WHAT IS NEEDED — Return the data below exactly, but only from the line containing "Definition MimeTypes_add_type (type" through the line containing "(base1, ext1) =>", with both of those lines included.

EXTRACTED ENTRIES —

(** The decimal digits of a number hold no character but digits. *)
Lemma pretty_N_go_contains c x s :
  (forall d, pretty_N_char d ≠ c) ->
  contains c (pretty_N_go x s) = contains c s.
Proof.
  intros Hc. revert s. induction (N.lt_wf_0 x) as [x _ IH]; intros s.
  destruct (decide (x = 0)%N) as [->|Hx]; [done|].
  rewrite pretty_N_go_step by lia. rewrite IH by (apply N.div_lt; lia).
  simpl. by rewrite bool_decide_eq_false_2.
Qed.

Lemma pretty_Z_contains c (z : Z) : not_digit_or_minus c -> contains c (pretty z) = false.
Proof.
  intros [Hm Hd]. 
  assert (forall p, contains c (pretty (Npos p)) = false) as HN.
  { intros p. unfold pretty, pretty_N. rewrite decide_False by done.
    by rewrite pretty_N_go_contains. }
  destruct z as [|p|p]; [| apply HN |].
  - simpl. rewrite bool_decide_eq_false_2; [done|]. apply (Hd 0%N).
  - change (pretty (Z.neg p)) with ("-" +:+ pretty (Npos p)).
    rewrite contains_app, HN. simpl. by rewrite bool_decide_eq_false_2.
Qed.

Lemma underscore_not_digit : not_digit_or_minus "_"%char.
Proof. split; [done|]. intros d. unfold pretty_N_char. by repeat case_match. Qed.

Lemma slash_not_digit : not_digit_or_minus slash.
Proof. split; [done|]. intros d. unfold pretty_N_char. by repeat case_match. Qed.

(** Two strings that agree up to their first [c] have the same prefix
    before it. *)
Lemma app_sep_inj c a a' x x' :
  contains c a = false -> contains c a' = false ->
  a +:+ String c x = a' +:+ String c x' -> a = a' /\ x = x'.
Proof.
  revert a'. induction a as [|h a IH]; intros [|h' a']; simpl; intros Ha Ha' E.
  - by injection E.
  - injection E as <- _. by rewrite bool_decide_eq_true_2 in Ha'.
  - injection E as -> _. by rewrite bool_decide_eq_true_2 in Ha.
  - injection E as -> E. apply orb_false_iff in Ha as [_ Ha], Ha' as [_ Ha'].
    destruct (IH a' Ha Ha' E) as [-> ->]. done.
Qed.
(** * validate-this-path: a shallow embedding of [src/lib/pathUtils.ts]

    The library validates, normalizes and sanitizes path strings.  It is a
    thin layer over Node's [path] and [os] modules, so the embedding has
    three layers:

    - [JS]: the string primitives of ECMAScript that the code calls
      ([includes], [slice], [lastIndexOf], [toLowerCase], [match] and
      [replace] with the regular expressions of the source);
    - [NodePath]: Node's [path.posix] and [path.win32] ([normalizeString],
      [normalize], [join], [isAbsolute], and for [path.posix] also
      [resolve] and [relative]), transcribed from [lib/path.js] of
      Node 20.11 (the release of the package's [@types/node]);
    - the exported functions of [pathUtils.ts], each taking the host
      (what [os.platform()] answers) as an explicit argument;
      [getRelativePath], which also needs the working directory of the
      process, is there for POSIX hosts.

    A JavaScript string is a sequence of UTF-16 code units.  The embedding
    covers the strings whose code units are below 256 (ASCII and Latin-1),
    represented as [list ascii]; on that range [toLowerCase] acts on each
    code unit separately. *)

From Stdlib Require Import List Ascii String ZArith Bool Arith Lia.
From Stdlib Require Import Numbers.DecimalString.
Import ListNotations.

Local Open Scope char_scope.
Local Open Scope list_scope.

(** ** JavaScript strings *)

Definition jsstring : Type := list ascii.

(** A literal: [js "a/b"] is the JavaScript string ['a/b']. *)
Definition js (s : string) : jsstring := list_ascii_of_string s.

Definition jsstring_eqb (a b : jsstring) : bool :=
  if list_eq_dec ascii_dec a b then true else false.

Module JS.

(** [s.length] *)
Definition length (s : jsstring) : Z := Z.of_nat (List.length s).

(** [s.charCodeAt(i)]; [None] stands for [NaN] (index out of range). *)
Definition charCodeAt (s : jsstring) (i : Z) : option ascii :=
  if (i <? 0)%Z then None else nth_error s (Z.to_nat i).

(** [f(s.charCodeAt(i))] for a test [f] on code units; every comparison
    with [NaN] is false. *)
Definition codeAt (f : ascii -> bool) (s : jsstring) (i : Z) : bool :=
  match charCodeAt s i with
  | Some c => f c
  | None => false
  end.

(** [s.slice(b, e)] for indices [0 <= b], [0 <= e] (the only ones the
    code passes). *)
Definition slice (s : jsstring) (b e : Z) : jsstring :=
  firstn (Z.to_nat e - Z.to_nat b) (skipn (Z.to_nat b) s).
(** X17: a run resumed from a checkpoint continues at the checkpoint's
    epoch: after a successful [restore], a completed [train] of [k >= 0]
    epochs iterates [range(e, e + k)] for the restored epoch [e] and leaves
    the epoch counter at [e + k]. *)
Theorem restore_then_train (arg : option Path) (strict : bool) (st st1 st2 : State)
    (ck : Checkpoint) (k m mutual_info_layers : Z) (adv mask : bool) :
  loader_wf (train_loader (self st)) ->
  batches_in_epoch (timer (world st)) = Z.of_nat (dl_len (train_loader (self st))) ->
  (0 < dl_len (train_loader (self st)))%nat ->
  0 <= k ->
  restore arg strict st = (Ok (Some ck), st1) ->
  train C k m mutual_info_layers adv mask st1 = (Ok tt, st2) ->
  timer_epoch (timer (world st2)) = ck_epoch ck + k
  /\ exists evs,
       trace (world st2) = trace (world st1) ++ evs
       /\ marks evs
          = flat_map (fun epoch =>
                        Epoch epoch ::
                        (if epoch mod m =? 0
                         then [FullPass; Calibration; EpochFinished; CheckpointWrite]
                         else []))
              (range (ck_epoch ck) (ck_epoch ck + k)).
Proof.
  intros Hwf Hinit Hpos Hk Hres Htrain.
  apply restore_some in Hres as (Ht & Hl & _ & _).
  assert (He : timer_epoch (timer (world st1)) = ck_epoch ck).
  { rewrite Ht. apply timer_set_epoch_epoch. rewrite Hinit. lia. }
  split.
  - rewrite <- He.
    apply (train_counter k m mutual_info_layers adv mask st1 st2 Hk);
      [| | exact Htrain].
    + rewrite Hl. exact Hwf.
    + rewrite Ht, Hl. simpl. exact Hinit.
  - apply train_cadence in Htrain as [Htr _]. cbv zeta in Htr. rewrite He in Htr.
    exact Htr.
Qed.

End Resume.

(** ** Instances *)

Lemma train_no_epoch_witness :
  exists st' evs,
    train (demo_collaborators demo_loader) 0 0 1 true true demo_state = (Ok tt, st')
    /\ trace (world st') = trace (world demo_state) ++ evs /\ marks evs = []
    /\ model (self st') = model (self demo_state)
    /\ train_loader (self st') = train_loader (self demo_state)
    /\ timer (world st') = timer (world demo_state)
    /\ fs (world st') = fs (world demo_state)
    /\ warnings (world st') = warnings (world demo_state).
Proof.
  apply (train_no_epoch (demo_collaborators demo_loader) 0 0 1 true true demo_state).
  lia.
Defined.

Lemma train_zero_update_step_witness :
  exists st',
    train (demo_collaborators demo_loader) 2 0 0 false false demo_state
    = (Raise ZeroDivisionError, st')
    /\ batch_id (timer (world st')) = batch_id (timer (world demo_state)) + 1.
Proof.
  destruct (train_zero_update_step (demo_collaborators demo_loader) 2 0 false false
              demo_state ltac:(lia)) as (e & st' & Hrun & Hcase).
  destruct Hcase as [-> Hb].
  - vm_compute. discriminate.
  - vm_compute. reflexivity.
  - exists st'. split; [exact Hrun|exact Hb].
Defined.

Lemma train_epoch_propagates_failure_witness :
  exists st',
    train_epoch failing_step_collaborators 0 demo_state
    = (Raise (RuntimeError "CUDA out of memory"), st')
    /\ batch_id (timer (world st')) = batch_id (timer (world demo_state))
    /\ dl_fetched (train_loader (self st')) = 1%nat.
Proof.
  destruct (train_epoch_propagates_failure failing_step_collaborators 0 demo_state
              (RuntimeError "CUDA out of memory")) as (st' & Hrun & Hb & _ & _ & Hf).
  - vm_compute. reflexivity.
  - exists st'. split; [exact Hrun|]. split.
    + rewrite Hb. vm_compute. reflexivity.
    + rewrite Hf. vm_compute. reflexivity.
Defined.

Lemma train_epoch_one_pass_witness :
  dl_iters (train_loader (self (snd (train_epoch (demo_collaborators demo_loader) 0
                                       demo_state)))) = 1%nat
  /\ dl_fetched (train_loader (self (snd (train_epoch (demo_collaborators demo_loader) 0
                                            demo_state)))) = 1%nat.
Proof.
  destruct (train_epoch_one_pass (demo_collaborators demo_loader) 0 demo_state
              (snd (train_epoch (demo_collaborators demo_loader) 0 demo_state)))
    as (_ & Hi & Hf & _).
  - vm_compute. reflexivity.
  - split; [exact Hi|exact Hf].
Defined.

Lemma train_epoch_no_nan_no_warning_witness :
  warnings (world (snd (train_epoch (demo_collaborators demo_loader) 0 demo_state)))
  = warnings (world demo_state).
Proof.
  apply (train_epoch_no_nan_no_warning (demo_collaborators demo_loader) 0 demo_state
           (fst (train_epoch (demo_collaborators demo_loader) 0 demo_state))).
  - vm_compute. reflexivity.
  - intros m name p Hm Hp. vm_compute in Hm. destruct Hm as [<-|[]].
    vm_compute in Hp. destruct Hp as [E|[E|[]]]; inversion E; reflexivity.
Defined.
(** * point-cloud-render-engine/serve.py: a static file server for DDS assets

    The script under verification is a thin layer over CPython's standard
    library: it registers one MIME type, overrides one method of
    [http.server.SimpleHTTPRequestHandler], optionally enters [dist], and
    runs a [socketserver.TCPServer] until interrupted.

    The development has two layers.

    - The *script* ([add_type] call, [PORT], [DdsHTTPRequestHandler],
      [main]) is translated line by line from [serve.py].
    - The *environment* it runs in (the [mimetypes], [posixpath],
      [http.server] and [socketserver] modules, the operating system and the
      interpreter's treatment of exceptions) is modelled after CPython 3.11,
      function by function and under the library's own names.  What the
      library computes from data that plays no role here (dates, HTML pages,
      URL decoding) is left abstract in a [Library] record.  Exceptions are
      modelled where the code can raise them on what it gets from outside:
      [chdir] and [bind] at start-up, [open] and the formatting of a date
      inside the handler. *)

From Stdlib Require Import ZArith List Bool Ascii String DecimalString Lia.
From stdpp Require Import gmap strings.
Import ListNotations.

Local Open Scope string_scope.
Local Open Scope Z_scope.

(* ===================================================================== *)
(** * Python strings *)
(* ===================================================================== *)

Module Str.

Definition chars (s : string) : list ascii := list_ascii_of_string s.
Definition of_chars (l : list ascii) : string := string_of_list_ascii l.

(** [s.rfind(c)] for a one-character needle: the highest index holding
    [c], or [-1]. *)
Fixpoint rfind (c : ascii) (l : list ascii) : Z :=
  match l with
  | [] => -1
  | a :: l' =>
      let r := rfind c l' in
      if 0 <=? r then 1 + r else if Ascii.eqb a c then 0 else -1
  end.

(** [s[lo:hi]] for [0 <= lo]. *)
Definition slice (l : list ascii) (lo hi : Z) : list ascii :=
  take (Z.to_nat (hi - lo)) (drop (Z.to_nat lo) l).

(** [s.endswith(suffix)]. *)
Definition endswith (s suffix : string) : bool :=
  let n := String.length s in
  let k := String.length suffix in
  (k <=? n)%nat && String.eqb (substring (n - k) k s) suffix.

Definition lower_char (c : ascii) : ascii :=
  let n := nat_of_ascii c in
  if ((65 <=? n) && (n <=? 90))%nat then ascii_of_nat (n + 32) else c.

(** [s.lower()], on the ASCII letters. *)
Fixpoint lower (s : string) : string :=
  match s with
  | EmptyString => EmptyString
  | String c s' => String (lower_char c) (lower s')
  end.

(** [b"".join(parts)]. *)
Definition join (parts : list string) : string :=
  fold_right String.append "" parts.

(** [str(n)] for an integer. *)
Definition of_Z (n : Z) : string := NilZero.string_of_int (Z.to_int n).

End Str.

(* ===================================================================== *)
(** * posixpath *)
(* ===================================================================== *)

Module posixpath.

(** [genericpath._splitext(p, '/', None, '.')]: the extension runs from
    the last dot of the last component to the end, unless only dots
    precede that dot in the component. *)
Definition splitext (p : string) : string * string :=
  let l := Str.chars p in
  let sepIndex := Str.rfind "/" l in
  let dotIndex := Str.rfind "." l in
  if (sepIndex <? dotIndex)
     && existsb (fun c => negb (Ascii.eqb c "."))
                (Str.slice l (sepIndex + 1) dotIndex)
  then (Str.of_chars (take (Z.to_nat dotIndex) l),
        Str.of_chars (drop (Z.to_nat dotIndex) l))
  else (p, "").

(** [posixpath.join(a, b)]. *)
Definition join (a b : string) : string :=
  if String.prefix "/" b then b
  else if String.eqb a "" || Str.endswith a "/" then a ++ b
  else a ++ "/" ++ b.

End posixpath.

(* ===================================================================== *)
(** * mimetypes *)
(* ===================================================================== *)

Module mimetypes.

(** [_suffix_map_default] and [_encodings_map_default]: module constants,
    copied into every [MimeTypes] object and never written afterwards. *)
Definition _suffix_map_default : gmap string string :=
  list_to_map [ (".svgz", ".svg.gz"); (".tgz", ".tar.gz");
                (".taz", ".tar.gz"); (".tz", ".tar.gz");
                (".tbz2", ".tar.bz2"); (".txz", ".tar.xz") ].

Definition _encodings_map_default : gmap string string :=
  list_to_map [ (".gz", "gzip"); (".Z", "compress"); (".bz2", "bzip2");
                (".xz", "xz"); (".br", "br") ].

(** The [MimeTypes] datastore.  [types_map] is the pair
    (non-strict, strict) of the library. *)
Record MimeTypes := {
  encodings_map : gmap string string;
  suffix_map : gmap string string;
  types_map : gmap string string * gmap string string;
}.

(** [MimeTypes.add_type(type, ext, strict)], as far as [guess_type] can
    tell.  The library's [add_type] also appends [ext] to the list
    [types_map_inv[strict][type]]; only [guess_extension] and
    [guess_all_extensions] read that table, and neither the script nor
    the handler calls them, so the table has no field here and nothing
    below speaks of it. *)
Definition MimeTypes_add_type (type ext : string) (strict : bool)
    (db : MimeTypes) : MimeTypes :=
  {| encodings_map := encodings_map db;
     suffix_map := suffix_map db;
     types_map :=
       if strict
       then (fst (types_map db), <[ext := type]> (snd (types_map db)))
       else (<[ext := type]> (fst (types_map db)), snd (types_map db)) |}.

(** One turn of the [while ext.lower() in self.suffix_map] loop of
    [MimeTypes.guess_type]. *)
Definition suffix_step (db : MimeTypes) (base ext : string)
    : option (string * string) :=
  match suffix_map db !! Str.lower ext with
  | Some repl => Some (posixpath.splitext (base ++ repl))
  | None => None
  end.

(** The loop itself.  Every value of the suffix map ends in an extension
    that is not one of its keys, so the second test always fails: the
    loop is written out for its two tests (see [suffix_loop_exits]). *)
Definition suffix_loop (db : MimeTypes) (base ext : string)
    : string * string :=
  match suffix_step db base ext with
  | Some (base1, ext1) =>
      match suffix_step db base1 ext1 with
      | Some be2 => be2
      | None => (base1, ext1)
      end
  | None => (base, ext)
  end.

(** [MimeTypes.guess_type(url, strict)] on a file-system path (the
    [data:] URL branch needs a scheme, which an absolute path has not). *)
Definition MimeTypes_guess_type (db : MimeTypes) (url : string)
    (strict : bool) : option string * option string :=
  let '(base, ext) := posixpath.splitext url in
  let '(base, ext) := suffix_loop db base ext in
  let '(encoding, ext) :=
    match encodings_map db !! ext with
    | Some enc => (Some enc, snd (posixpath.splitext base))
    | None => (None, ext)
    end in
  let ext := Str.lower ext in
  match snd (types_map db) !! ext with
  | Some t => (Some t, encoding)
  | None =>
      if strict then (None, encoding)
      else match fst (types_map db) !! ext with
           | Some t => (Some t, encoding)
           | None => (None, encoding)
           end
  end.

(** The module global [_db]: [None] until [init] has run. *)
Definition state := option MimeTypes.

Section Init.
(** What [MimeTypes()] plus the system's [mime.types] files put into
    the two type maps; the files only ever feed [add_type]. *)
Variable system_types : gmap string string * gmap string string.

Definition fresh_db : MimeTypes :=
  {| encodings_map := _encodings_map_default;
     suffix_map := _suffix_map_default;
     types_map := system_types |}.

(** [init()] with [files=None], as [add_type] and [guess_type] call it
    when [_db is None]. *)
Definition init (st : state) : MimeTypes :=
  match st with
  | Some db => db
  | None => fresh_db
  end.

(** Module-level [add_type(type, ext, strict=True)]. *)
Definition add_type (type ext : string) (strict : bool) (st : state)
    : state :=
  Some (MimeTypes_add_type type ext strict (init st)).

(** Module-level [guess_type(url, strict=True)]. *)
Definition guess_type (url : string) (strict : bool) (st : state)
    : (option string * option string) * state :=
  let db := init st in
  (MimeTypes_guess_type db url strict, Some db).
End Init.

End mimetypes.

(* ===================================================================== *)
(** * The operating system, as the script and the library observe it *)
(* ===================================================================== *)

Module os.

(** What a path resolves to.  The model has directories and regular
    files; it has no symbolic links, and a directory can always be
    entered. *)
Inductive node :=
| Directory (listable : bool)
| RegularFile (content : string) (mtime : Z) (readable : bool).

(** A file system answers, for an absolute path, what is there. *)
Definition filesystem := string -> option node.

(** [os.path.exists], [os.path.isdir], [os.path.isfile]. *)
Definition exists_ (fs : filesystem) (p : string) : bool :=
  match fs p with Some _ => true | None => false end.

Definition isdir (fs : filesystem) (p : string) : bool :=
  match fs p with Some (Directory _) => true | _ => false end.

Definition isfile (fs : filesystem) (p : string) : bool :=
  match fs p with Some (RegularFile _ _ _) => true | _ => false end.

(** [open(p, 'rb')] followed by [os.fstat], for a name the operating
    system accepts (see [valid_name]): the content and the modification
    time, or [None] for [OSError]. *)
Definition open_rb (fs : filesystem) (p : string) : option (string * Z) :=
  match fs p with
  | Some (RegularFile content mtime true) => Some (content, mtime)
  | _ => None
  end.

ANSWER TO THE PROBLEM —
Definition MimeTypes_add_type (type ext : string) (strict : bool)
    (db : MimeTypes) : MimeTypes :=
  {| encodings_map := encodings_map db;
     suffix_map := suffix_map db;
     types_map :=
       if strict
       then (fst (types_map db), <[ext := type]> (snd (types_map db)))
       else (<[ext := type]> (fst (types_map db)), snd (types_map db)) |}.

(** One turn of the [while ext.lower() in self.suffix_map] loop of
    [MimeTypes.guess_type]. *)
Definition suffix_step (db : MimeTypes) (base ext : string)
    : option (string * string) :=
  match suffix_map db !! Str.lower ext with
  | Some repl => Some (posixpath.splitext (base ++ repl))
  | None => None
  end.

(** The loop itself.  Every value of the suffix map ends in an extension
    that is not one of its keys, so the second test always fails: the
    loop is written out for its two tests (see [suffix_loop_exits]). *)
Definition suffix_loop (db : MimeTypes) (base ext : string)
    : string * string :=
  match suffix_step db base ext with
  | Some (base1, ext1) =>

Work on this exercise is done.